(* ===== verification/Prelude.v ===== *)
(** * Verification of the Portcullis web console

    Portcullis is a gateway for MCP servers; [web/] is its console, a Next.js
    application.  This library models the console's own logic as executable
    functions and proves what the console promises its users and operators.

    ** How the parts interact

    A request for a page first meets the edge middleware
    ([web/middleware.ts], file [Middleware]), which looks at cookies and may ask
    the backend.  In the browser the session module ([web/src/lib/auth.ts],
    [AuthStore]; its abstract specification is [SessionSpec]) keeps the tab's
    key, the guard cookie and the CSRF cookie; the session gates
    ([components/clerk-sync-gate.tsx], [sso-callback], [admin/layout.tsx],
    [SessionGate]) decide with it what is shown; the sign-in forms ([LoginForm];
    as shown, [AuthViews]) feed it.  Every API call goes through the HTTP client
    ([lib/axios-instance.ts], [AxiosClient]), whose interceptors read the
    session and react to a 401; the generated client ([api/generated.ts]:
    [ApiTypes], [ApiClient] for requests, keys and options, [QueryHooks] for
    declared responses and hooks) and the RBAC client ([lib/admin-rbac.ts],
    [AdminRbac]) are layers over it.  All hooks share one query cache
    ([providers/query-provider.tsx], [QueryCache]), which the pages' mutations
    invalidate.

    The pages are clients of these layers:
    - operators' pages: [NavShell] (contexts, sign-out), [ShellViews] (navigation,
      routes, error states, ready-made confirmations, settings, subscription),
      [Search] (command palette, search page) and [Notifications] with what they
      show ([SearchViews]), [Traffic] (charts), [Usage] (billing figures, export)
      and what the traffic, observability, usage and telemetry pages show
      ([FigureViews]);
    - servers and tools: [Servers] (registration), [ServerNewView] (its wizard as
      shown), [ServerPages] (list, detail), [ServerDetailView] (the detail page's
      tabs), [Tools] (the decisions of catalogue, tool page and playground),
      [ToolExplorer] (the catalogue page), [ToolPage] (the tabs of a tool),
      [PlaygroundPage] (the playground's effects, examples, sharing, snippets)
      and [PlaygroundRuns] (its sessions, with the calls in flight);
    - access: [ApiKeys] (creation wizard), [ApiKeysView] (its steps, the key
      list), [AccessControl] (members, teams, roles, confirmation dialogs),
      [AccessViews] (their tabs and dialogs as shown), [OlderRoles] (the older roles
      page) and [OlderRolesView], [PolicyBuilder] (the eight-step builder) and
      [BuilderView] (its steps as shown), [PolicyPages] (list,
      detail, simulator, rate limits), [PolicyView] (the policy's page),
      [Integrations] (the integrations page), [ListViews] (the lists of servers,
      policies, rate limits and logs as shown);
    - events: [AuditPage] and [AuditViews] (the audit page's data and what it
      shows), [LogsPage], [Triage] (traces, error groups, incidents, alert
      rules) and what its four pages show: [TracesView], [ErrorsView],
      [IncidentView], [AlertsView];
    - [Onboarding] and [OnboardingView] (the wizard), [Developer] (the developer
      workspace), [DevToolsView] (its tool explorer) and [DeveloperViews] (its
      other pages);
    - administration: [AdminPages] (data and handlers), [AdminViews] (overview,
      policies, audit, servers, tools, settings), [AdminOps] (security,
      infrastructure), [AdminPeople] (users, organizations), [AdminFigures]
      (traffic, billing);
    - [Homes] (the first pages of the dashboard and of the developer workspace),
      [Feedback] (empty states, progress), [Clipboard] and [RelTime].

    Of the Python backend, which these pages describe and send to:
    - [Gateway]: the selection of the rate-limit policy in force
      ([api/app/limits/policies.py]), the permission decision
      ([api/app/auth/rbac.py]) and the request schemas
      ([api/app/models/schemas.py]);
    - [Limiter]: the limiter's scripts and buckets
      ([api/app/limits/redis_bucket.py]), over what it uses of Redis ([Redis]);
    - [McpSessions]: the session registry ([api/app/gateway/session.py]), by its
      trips to Redis: alone, and interleaved in any number of requests;
    - [McpProxy]: the pipeline from a JSON-RPC request to what is forwarded,
      answered and audited ([api/app/gateway/router.py]);
    - [ManagementApi]: the limits of the management API
      ([api/app/gateway/management_rate_limit.py]).

    ** The model

    - [Prelude]: tactics, hint databases ([pc], [pc_rw]) and the result type.
    - [JsString], [JsUri], [Json], [JsonParse], [JsDate], [JsNumber], [JsInt]: the
      parts of the JavaScript library the console uses.  Strings are
      sequences of the code units U+0000..U+00FF; JSON numbers are integers;
      dates are milliseconds with the time zone's offset as a parameter; numbers
      where rounding matters are binary64.
    - [Browser]: the world the code acts on: both storages (which can be denied
      or full), the cookie jar with expiry and HttpOnly, the clock, random bytes,
      the log of requests with the network as a parameter, and navigations.  [M]
      is the state and exception monad; a thrown exception keeps the state
      reached, as in the source.
    - [Tally]: JavaScript [Map] grouping, stable sorting and histograms, shared
      by the aggregating pages.
    - [View]: what a component renders, as a tree of texts, links, controls and
      tables without styles, and the states of a query's hook.

    Four interfaces connect components.  [AuthStore.SessionVerifier] is what
    the session module promises to the gates: they are verified against it, and
    [verifySession] is its instance.  [Tally.Comparator] is what a sort's
    comparator promises to the sorting lemmas.  [QueryCache.QueryClientLaws] is
    what React Query's client promises to the pages; [RefClient] has this
    behaviour.  [Redis.RedisLaws] is what Redis promises to the limiter and the
    session registry; [RefRedis] has this behaviour.

    React components are modelled by their state, their handlers and effects and
    what they decide to render; [ToolPage], [ToolExplorer], [PlaygroundPage],
    [Integrations], [Homes], [Feedback], [AdminOps], [AdminPeople],
    [AdminFigures] and the files named [...View] or [...Views] also give what
    they render as a [View].  Pages with requests in
    flight are step functions over events, with answers as events of their own,
    so that theorems cover every interleaving.  Code outside the repository is a
    parameter: axios's dispatch, React Query, Clerk, the network and backend,
    [new URL], [Number] on texts.  Where a theorem depends on such a parameter
    its hypothesis says how, and a witness instantiates it.

    ** What is proved

    - Sessions: the module refines an abstract session of one key and one
      expiring marker; keys never reach localStorage, cookies or requests other
      than as the Bearer header; round trips; sign-out is effective.
    - Access: the complete decision of the edge; protected children and the
      admin shell are shown only on the backend's word; the Clerk gate always
      settles.
    - Requests: header injection, the 401 redirect, every generated operation
      and hook addresses the route it is named after, as a server reads it (for
      ids that are plain segments), cache keys separate
      requests, the cache shows a query only its own answers, and which queries
      each page's mutations refresh.
    - Policies: the simulator of the policy page and the team dialog refine the
      gateway's decisions and the backend's store; what the builder publishes is
      well typed; the gateway's selection and permission decisions meet their
      declarative specifications.
    - Gateway: whatever checks interleave, a sliding window and a token bucket let
      no more through than their policy says; nothing is forwarded without
      credentials, an active server, a session of the caller's, a permission and
      room in the limit of what it names; however the trips of requests to Redis
      interleave and fail, sessions keep their owners, but for a failing look-up;
      filtered lists show exactly what the caller may use.
    - Pages: charts, groups, filters and pages count exactly what they should;
      CSV rows, edit dialogs, code examples and stored progress round-trip;
      wizards, playgrounds, dialogs and incidents are state machines with
      invariants over every sequence of inputs.
    - Flaws are theorems too (for instance [ApiKeys.wizard_never_creates],
      [PolicyBuilder.lower_priority_never_wins],
      [AdminPages.every_call_counted_blocked]), stated positively about what the
      code does.

    ** Bounds and fuel

    [JsonParse] uses fuel: its parser runs with twice the text's length plus two,
    and its lemma [JSON_parse_enough_fuel] shows that more never changes the
    outcome.  [JsNumber.shortest] tries sixteen decimals, as seventeen digits
    always read back.  Every other loop runs over a list or a string and is
    structural here.  The limiter's doubles are exact rationals, its times seconds
    on one clock.  The proxy handles a request at one moment; what can happen
    between its trips to the session registry is in the machine of [McpSessions].
    Widths: cookie ages and times are unbounded integers (milliseconds stay far
    below 2^53); [toISOString] is given for the years 0 to 9999.
    [JsDate.Date_parse] accepts the formats the backend and date inputs produce
    and answers [NaN] ([None]) otherwise.

    ** Not modelled, and the plan

    Styles, icons and vendors' logos; the legal texts; the wrappers of UI libraries
    under [components/ui] and the loading skeletons, which hold no state of the
    application; build configuration and tests.  Of the Python service
    authentication, repositories, health checks, metering and audit export are
    parameters or left out, and so are the plugins' hook and request ids of the
    proxy. *)

From Stdlib Require Export Ascii.
From stdpp Require Export prelude gmap strings list pretty.

(** ** The development's tactics *)

(** [case_if] splits on every boolean test of the goal, keeping equations. *)
Ltac case_if :=
  repeat match goal with
  | |- context [if ?b then _ else _] => destruct b eqn:?; simpl
  end.

(** [bool_hyps] turns boolean connectives in hypotheses into propositions. *)
Ltac bool_hyps :=
  repeat match goal with
  | H : _ && _ = true |- _ => apply andb_true_iff in H as [? ?]
  | H : _ || _ = false |- _ => apply orb_false_iff in H as [? ?]
  | H : negb _ = true |- _ => apply negb_true_iff in H
  | H : negb _ = false |- _ => apply negb_false_iff in H
  | H : bool_decide _ = true |- _ => apply bool_decide_eq_true in H
  | H : bool_decide _ = false |- _ => apply bool_decide_eq_false in H
  end.

(** ** Hint databases *)
Create HintDb pc discriminated.
Create HintDb pc_rw.

(** ** Results of fallible code: a value or a thrown exception *)
Inductive result (E A : Type) : Type :=
  | Ok (a : A)
  | Err (e : E).
Arguments Ok {E A} _.
Arguments Err {E A} _.

(** JavaScript truthiness of a nullable string. *)
Definition truthy (o : option string) : bool :=
  match o with Some s => negb (bool_decide (s = "")) | None => false end.

(** ** Lists *)
Lemma filter_none_match {A} (f : A -> bool) l : (forall x, x ∈ l -> f x = false) -> List.filter f l = [].
Proof. induction l as [|x l IH]; intros H; [done|]. cbn. rewrite H by by left. apply IH. intros. apply H. by right. Qed.

Lemma filter_all_match {A} (f : A -> bool) l : (forall x, x ∈ l -> f x = true) -> List.filter f l = l.
Proof.
  induction l as [|x l IH]; intros H; [done|]. cbn. rewrite H by by left. f_equal. apply IH. intros. apply H. by right.
Qed.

-=-=-

#### [Prompt]
Starting with the first line of the data above, copy each line exactly until you reach the line with "([FigureViews]);"; include that line as well.

#### [Response]
(* ===== verification/Prelude.v ===== *)
(** * Verification of the Portcullis web console

    Portcullis is a gateway for MCP servers; [web/] is its console, a Next.js
    application.  This library models the console's own logic as executable
    functions and proves what the console promises its users and operators.

    ** How the parts interact

    A request for a page first meets the edge middleware
    ([web/middleware.ts], file [Middleware]), which looks at cookies and may ask
    the backend.  In the browser the session module ([web/src/lib/auth.ts],
    [AuthStore]; its abstract specification is [SessionSpec]) keeps the tab's
    key, the guard cookie and the CSRF cookie; the session gates
    ([components/clerk-sync-gate.tsx], [sso-callback], [admin/layout.tsx],
    [SessionGate]) decide with it what is shown; the sign-in forms ([LoginForm];
    as shown, [AuthViews]) feed it.  Every API call goes through the HTTP client
    ([lib/axios-instance.ts], [AxiosClient]), whose interceptors read the
    session and react to a 401; the generated client ([api/generated.ts]:
    [ApiTypes], [ApiClient] for requests, keys and options, [QueryHooks] for
    declared responses and hooks) and the RBAC client ([lib/admin-rbac.ts],
    [AdminRbac]) are layers over it.  All hooks share one query cache
    ([providers/query-provider.tsx], [QueryCache]), which the pages' mutations
    invalidate.

    The pages are clients of these layers:
    - operators' pages: [NavShell] (contexts, sign-out), [ShellViews] (navigation,
      routes, error states, ready-made confirmations, settings, subscription),
      [Search] (command palette, search page) and [Notifications] with what they
      show ([SearchViews]), [Traffic] (charts), [Usage] (billing figures, export)
      and what the traffic, observability, usage and telemetry pages show
      ([FigureViews]);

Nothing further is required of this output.